The Queen and Prince Charles urged Meghan Markle to fly to the US to mend an increasingly messy dispute with her father, says a new book that also details the lead-up to Megxit.
“Revenge: Meghan, Harry And The War Between The Windsors,” by British journalist Tom Bower, tells how weeks after Harry and Meghan’s wedding in May 2018, Charles and the Queen held a conference call to try and resolve the embarrassing dispute with Thomas. Markle to recover – although Meghan refused to comply.
Thomas Markle, now 77, had said, according to Bower, that he did not attend the wedding because he was ashamed of taking paparazzi photos. The retired Hollywood lighting director has also criticized the royal family in several interviews, claiming he had no way of contacting his daughter and fearing he would die without talking to her again.
Her father’s claims contradict Meghan’s explanation that he was too sick to fly to the wedding, Bower writes. In July 2018, Charles became increasingly annoyed with Meghan. “He never really understood her or what she wanted,” Bower writes.
“‘Can’t she just go up to him and stop this?'” Charles said to Harry, according to Bower.
During the conference call with Meghan, Harry, Charles and the Queen, Meghan said it was “completely unrealistic” to think that she could fly to Mexico, where her father lived, “and somehow hoped to be private with my father without a frenzy of media attention and interference that could further embarrass the royal family.”
Within two weeks of the call, Meghan and Harry announced on Instagram that they would be relinquishing their duties as senior royals.
Meghan also felt increasingly sidelined by her sister-in-law, the Duchess of Cambridge, Bower wrote.
“Meghan was angry that Palace officials refused to protect her image,” he wrote. “She refused to accept that staff were not being used to promote her as an individual, but instead put her on the roster of the entire royal family. Meghan was especially furious at the refusal to officially criticize Thomas Markle. From her perspective, Meghan was isolated, vulnerable and stifled by convention.”

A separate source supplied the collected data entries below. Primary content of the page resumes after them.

Lemma decode_sound_last s c0 c1 c2 c3 :
  indexable s c0 -> indexable s c1 -> indexable s c2 -> indexable s c3 ->
  (exists data, base64_text [c0; c1; c2; c3] data) \/ (exists written, decode s [c0; c1; c2; c3] = Some (false, written)).
Proof.
  intros (v0 & E0 & D0)%inverse_digit (v1 & E1 & D1)%inverse_digit (v2 & E2 & D2)%inverse_digit (v3 & E3 & D3)%inverse_digit.
  rewrite decode_last, E0, E1, E2, E3.
  destruct (is_pad c3) eqn:P3; [|destruct (is_pad c2) eqn:P2]; cbn [Nat.add Nat.eqb Nat.ltb Nat.leb].
  - apply is_pad_true in P3 as ->. destruct (is_pad c2) eqn:P2; cbn [Nat.add Nat.eqb Nat.ltb Nat.leb].
    + apply is_pad_true in P2 as ->. destruct (check_digits_cases v0 v1 0 0) as [(N0 & N1 & _)| ->]; eauto 10 using base64_text.
    + destruct (check_digits_cases v0 v1 v2 0) as [(N0 & N1 & N2 & _)| ->]; eauto 10 using base64_text.
  - apply is_pad_true in P2 as ->. rewrite inverse_pad in E2. injection E2 as <-.
    destruct (check_digits_cases v0 v1 (-1) 0) as [(_ & _ & ? & _)| ->]; eauto; done.
  - destruct (check_digits_cases v0 v1 v2 v3) as [(N0 & N1 & N2 & N3)| ->]; eauto 10 using base64_text.
Qed.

The plan to abandon their royal role entirely was hatched after the release of the September issue of British Vogue, which was guest edited by Meghan. The cover, featuring 15 women who “reform society,” did not include the queen and fell like a bomb on the royal family, Bower writes.
“Meghan’s ‘virtue-signaling Vogue’ has been called ‘an epic error of judgment’,” he writes.
In November of that year, Meghan was visited by Hillary Clinton at Frogmore Cottage and “relieved her fear” of the former Secretary of State. Two weeks later, Markle and Harry announced they would not be spending Christmas with the Queen in Sandringham, and traveled to a Vancouver mansion with their baby, Archie, who was born in May.
According to Bower, Meghan was in constant contact with her lawyer and PR managers and negotiated multimillion-dollar deals with Netflix and Spotify. She had also filed for trademarks for a large number of items, including pens and “emotional support services,” Bower writes.
“Meghan has consulted her team in Los Angeles about the best terms for their departure from Britain,” Bower wrote. “The encouragement from her advisers in Los Angeles was intoxicating. The Sussex brand, Meghan was assured, offered the same global opportunities as the Obamas.”
In January 2020, the couple started Megxit and decided to leave the royal family for good, Bower writes.